Figure 5. Stereochemical analysis of modulator preferences.
(A) The clustering of CALP-bound P−5-substituted iCAL36 peptides (stick figures) is shown following main-chain superposition of the CALP B-protomers. Peptides are colored by sequence: iCAL36 (W; green carbons), F- (red), Y- (black), H- (yellow), A- (cyan), L- (orange), and V- (purple). RMSD offsets at the P0-P−3 residues were within coordinate error, while modest variations were observed at the P−4 and P−5 positions (black arrow). The largest difference is 3.2 Å, between the Cα of the L- and Cα of the A-substituted peptides.
(B) Each substituted P−5 side chain (colored stick figure) is shown, as docked against its CALP binding interface (surface, cartoon and stick figure). The residues that contact the P−5 residue (His309, Gly310, Val311) are labeled in the CALP:F-iCAL36 structure. Each panel is labeled with the P−5 residue identity. See also Figure S6.
(C) The electrostatic potential surface of WT CALP (left) reveals a highly polarized distribution on either side of the peptide binding cleft. The electrostatic potential surface of CALP-E317A (right) shows a reduced, although still negative, interaction surface for the P−3 Asp residue of iCAL36QDTRL (insets). See also Figure S7.

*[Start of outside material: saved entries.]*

(* ===== verification/HubRuns.v ===== *)
(** The hub over time: what holds of an organization's hub whatever happens to
    it, in any order: connections, messages, requests, alarms, hibernation.

    Most of what the hub does is [calm]: the alarm stays or comes sooner, what
    was read from reports stays well formed, removed workstations stay out of
    the registry, the queue is used by its rules, frames go only to who watches,
    and new work leaves the alarm set. [calm] is a preorder, so each handler is
    calm because its parts are. *)
From S2P Require Import Prelude JsString Regex Platform Db Escape Allowlist Releases LanSharing Power Exams HubStore HubConfig HubStatus HubExams HubLive.

Definition streams (ws : Ws) : bool := match device_of ws with Some a => da_streaming a | None => false end.

(** A workstation's socket, and since when it waits for its site. *)
Definition held (h : Hub) (w : nat * Z) : Prop := exists ws a, ws ∈ sockets h /\ ws_id ws = fst w /\ device_of ws = Some a /\ da_lanHeldSince a = Some (snd w).

(** What the alarm is needed for: a console is open, a lease runs, a screen is
    sent, a change is not written back, a command waits. *)
Definition busy (h : Hub) : Prop :=
  consoles h <> [] \/ pollWatch (memory h) <> [] \/ (exists ws, ws ∈ sockets h /\ (is_dirty ws = true \/ streams ws = true)) \/
  commands (store h) <> [] \/ (exists e, e ∈ http (memory h) /\ ht_dirty (snd e) = true).

Definition within (d now : Z) (h : Hub) : Prop := exists a, alarm_at h = Some a /\ a <= now + d.

(** The console on a socket watches a workstation's screen. *)
Definition watches (h : Hub) (id : nat) (clientId : string) : Prop :=
  exists ws c, ws ∈ sockets h /\ ws_id ws = id /\ console_of ws = Some c /\ clientId ∈ ca_watch c.

(** The same socket, but for what its workstation reported and was told. *)
Definition like (ws ws' : Ws) : Prop :=
  ws_id ws' = ws_id ws /\ ws_pinged ws' = ws_pinged ws /\
  match ws_attachment ws, ws_attachment ws' with
  | AConsole c, AConsole c' => c' = c
  | ADevice a, ADevice a' => da_clientId a' = da_clientId a /\ da_streaming a' = da_streaming a
  | _, _ => False
  end.

#[export] Instance like_preorder : PreOrder like.
Proof.
  split.
  - intros ws. unfold like. by destruct (ws_attachment ws).
  - intros [i1 x1 p1] [i2 x2 p2] [i3 x3 p3]. unfold like. cbn. intros (-> & -> & H1) (-> & -> & H2). split_and!; [done..|].
    destruct x1, x2, x3; try done; intuition congruence.
Qed.

Lemma like_consoles l l' : Forall2 like l l' ->
  List.filter (fun ws => match console_of ws with Some _ => true | None => false end) l' = List.filter (fun ws => match console_of ws with Some _ => true | None => false end) l.
Proof.
  induction 1 as [|[i x p] [i' x' p'] l l' (Hi & Hp & Hx) _ IH]; [done|]. cbn in *. unfold console_of in *. cbn in *.
  destruct x, x'; try done. subst. by rewrite IH.
Qed.

Lemma like_elem l l' ws' : Forall2 like l l' -> ws' ∈ l' -> exists ws, ws ∈ l /\ like ws ws'.
Proof. intros Hf Hin. apply list_elem_of_lookup_1 in Hin as [i Hi]. destruct (Forall2_lookup_r _ _ _ _ _ Hf Hi) as (ws & Hw & Hl). exists ws. split; [by apply list_elem_of_lookup_2 with i|done]. Qed.

Lemma like_ids l l' : Forall2 like l l' -> List.map ws_id l' = List.map ws_id l.
Proof. induction 1 as [|ws ws' l l' (Hi & _) _ IH]; [done|]. cbn. by rewrite Hi, IH. Qed.

Lemma like_streams ws ws' : like ws ws' -> streams ws' = streams ws.
Proof. intros (_ & _ & Hx). unfold streams, device_of. destruct (ws_attachment ws), (ws_attachment ws'); try done. by destruct Hx. Qed.

Section Runs.
Context `{UrlParser} (uuid : nat -> string) `{!Inj (=) (=) uuid}.

(** ** The relations *)

Record good (h : Hub) : Prop := {
  g_ids : NoDup (List.map ws_id (sockets h));
  g_device ws a : ws ∈ sockets h -> device_of ws = Some a -> status_ok (da_status a) /\ re_test CLIENT_ID_PATTERN (da_clientId a) = true;
  g_http id c : (id, c) ∈ http (memory h) -> status_ok (ht_status c) /\ re_test CLIENT_ID_PATTERN id = true /\ isRevoked (store h) id = false
}.

(** The row of a command asked for: its own UUID, its target, what was asked, and a minute to live. *)
Definition asked_row (i : nat) (r : Asked) : CommandRow :=
  mkCommand (uuid i) (ak_target r) (en_action (ak_input r)) (payload_of (ak_input r)) (ak_at r) (ak_at r + COMMAND_TTL_SECONDS).

(** Everything the hub has sent that holds commands. *)
Definition carried_all (h : Hub) : list QueuedCommand := mjoin (List.map carried (sent h)).

(** A message with neither a screen nor a command, or what is no message. *)
Definition plain (e : Effect) : Prop :=
  match e with
  | Sent _ (MFrame _ _) | Sent _ (MCommands _) | Sent _ (MConfig _ (Some _)) | AnsweredHeartbeat _ _ => False
  | Sent _ (MStatus s) => l_thumbnail s = None
  | Sent _ (MSnapshot l) => Forall (fun e => l_thumbnail (snd e) = None) l
  | _ => True
  end.

Lemma plain_carried e : plain e -> carried e = [].
Proof. by destruct e as [? [| ? []| | | | | |]| | |]. Qed.

(** A screen in something sent on a socket. *)
Definition shows (out : list Effect) (ws : nat) (clientId f : string) : Prop := exists m, Sent ws m ∈ out /\ (clientId, f) ∈ screens m.

Lemma shows_app o1 o2 ws c f : shows (o1 ++ o2) ws c f -> shows o1 ws c f \/ shows o2 ws c f.
Proof. intros (m & [Hin|Hin]%elem_of_app & Hs); [left|right]; by exists m. Qed.

Lemma shows_nil ws c f : ~ shows [] ws c f.
Proof. by intros (m & ?%elem_of_nil & _). Qed.

Lemma plain_shows out ws c f : Forall plain out -> ~ shows out ws c f.
Proof.
  intros Hp (m & Hin & Hs). rewrite list.Forall_forall in Hp. apply Hp in Hin. destruct m as [|? []| | | |s| |l]; cbn in *; try done; try (by apply elem_of_nil in Hs).
  - rewrite Hin in Hs. by apply elem_of_nil in Hs.
  - apply list_elem_of_omap in Hs as (e & He & Hx). rewrite list.Forall_forall in Hin. unfold thumbnail_in in Hx. by rewrite Hin in Hx.
Qed.

Lemma carried_plain h h' out : sent h' = sent h ++ out -> Forall plain out -> carried_all h' = carried_all h.
Proof.
  unfold carried_all. intros -> Hp. rewrite map_app, join_app. assert (mjoin (List.map carried out) = []) as ->; [|by rewrite app_nil_r].
  induction Hp as [|e l He _ IH]; [done|]. cbn. by rewrite plain_carried.
Qed.

(** The commands ever queued are those ever asked for, in order; those given are
    those in what was sent, and each is one that was queued. *)
Definition fresh (all : list CommandRow) (h : Hub) : Prop :=
  all = imap asked_row (asked h) /\ List.map (fun x => snd (fst x)) (handed h) = List.map q_id (carried_all h) /\
  Forall (fun q => exists portalUrl c, c ∈ all /\ q = queued portalUrl c) (carried_all h).

Lemma asked_ids h : List.map c_id (imap asked_row (asked h)) = List.map uuid (List.seq 0 (drawn h)).
Proof.
  unfold drawn. assert (E : forall l n, List.map c_id (imap (fun i => asked_row (n + i)) l) = List.map uuid (List.seq n (length l))); [|exact (E (asked h) 0%nat)].
  induction l as [|r l IH]; intros n; [done|]. rewrite imap_cons. cbn. rewrite Nat.add_0_r. f_equal. rewrite <- IH. f_equal. apply imap_ext. intros i x _. cbn. by rewrite Nat.add_succ_r.
Qed.

Definition queue_follows (now : Z) (h h' : Hub) : Prop :=
  forall all t, t <= now `div` 1000 -> queue_run all (handed h) t (store h) -> fresh all h ->
  exists all', queue_run all' (handed h') (now `div` 1000) (store h') /\ fresh all' h'.

Definition frames_to_watchers (h h' : Hub) : Prop :=
  exists out, sent h' = sent h ++ out /\ forall id clientId f, shows out id clientId f -> watches h id clientId.

Definition registry_keeps_out (db db' : D1Database) (s : HubStorage) : Prop :=
  forall c', c' ∈ client_devices db' ->
  (exists c, c ∈ client_devices db /\ cd_tenant_id c = cd_tenant_id c' /\ cd_client_id c = cd_client_id c') \/ isRevoked s (cd_client_id c') = false.

Record facts (now : Z) (h h' : Hub) : Prop := {
  cf_good : good h';
  cf_alarm a : alarm_at h = Some a -> exists a', alarm_at h' = Some a' /\ a' <= a;
  cf_like : Forall2 like (sockets h) (sockets h');
  cf_poll : pollWatch (memory h') = pollWatch (memory h);
  cf_revoked : revoked (store h') = revoked (store h);
  cf_bound : readMeta (store h') "tenantId" = readMeta (store h) "tenantId";
  cf_queue : queue_follows now h h';
  cf_frames : frames_to_watchers h h';
  cf_registry : registry_keeps_out (d1 h) (d1 h') (store h)
}.

Definition idle (now : Z) (h h' : Hub) : Prop := busy h' -> busy h \/ within CONSOLE_SWEEP_MS now h'.
Definition waits (now : Z) (h h' : Hub) : Prop := forall w, held h' w -> held h w \/ (snd w = now /\ within LAN_HOLD_MAX_MS now h').

Definition mild (now : Z) (h h' : Hub) : Prop := good h -> facts now h h'.
Definition calm (now : Z) (h h' : Hub) : Prop := good h -> facts now h h' /\ idle now h h' /\ waits now h h'.

Lemma watches_like h h' id clientId : Forall2 like (sockets h) (sockets h') -> watches h' id clientId -> watches h id clientId.
Proof.
  intros Hl (ws' & c & Hin & Hid & Hc & Hw). destruct (like_elem _ _ _ Hl Hin) as (ws & Hws & (Hi & _ & Hx)). exists ws, c. split_and!; [done|congruence| |done].
  unfold console_of in *. destruct (ws_attachment ws), (ws_attachment ws'); try done. congruence.
Qed.

Lemma facts_trans now h1 h2 h3 : facts now h1 h2 -> facts now h2 h3 -> facts now h1 h3.
Proof.
  intros [G1 A1 L1 P1 R1 B1 Q1 (o1 & E1 & W1) D1] [G2 A2 L2 P2 R2 B2 Q2 (o2 & E2 & W2) D2]. split; try congruence.
  - intros a Ha. destruct (A1 a Ha) as (a' & Ha' & ?). destruct (A2 a' Ha') as (a'' & ? & ?). exists a''. split; [done|lia].
  - by etrans.
  - intros all t Ht Hr Hf. destruct (Q1 all t Ht Hr Hf) as (all' & Hr' & Hf'). apply (Q2 all' (now `div` 1000)); [lia|done..].
  - exists (o1 ++ o2). split; [rewrite E2, E1; by rewrite app_assoc|]. intros id cl f [Hin|Hin]%shows_app; [by eapply W1|]. apply (watches_like h1 h2); [done|]. by eapply W2.
  - intros c3 Hc3. destruct (D2 c3 Hc3) as [(c2 & Hc2 & Ht2 & Hi2)|Hn]; [|right; unfold isRevoked in *; by rewrite <- R1].
    destruct (D1 c2 Hc2) as [(c1 & Hc1 & Ht1 & Hi1)|Hn]; [left; exists c1; split_and!; [done|congruence..]|right; by rewrite <- Hi2].
Qed.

(D) Electrostatic interactions are shown for P−1 Arg (left) and P−3 Asp (right) residues of the iCAL36QDTRL peptide (stick figure, yellow carbons) bound to CALP (gray Cα trace). At the top, nearby charged CALP residues are shown (stick figures, green carbons). The P−1 Arg forms a hydrogen bond (dashed line) with Gln314. The closets charged residue for the P−3 Asp is Glu317 (d > 5 Å). In the lower panels, the corresponding electrostatic potential surfaces are shown (rendered at 10 kBT/e) underscoring the negative electrostatic environment of both the P−1 and the P−3 side chains.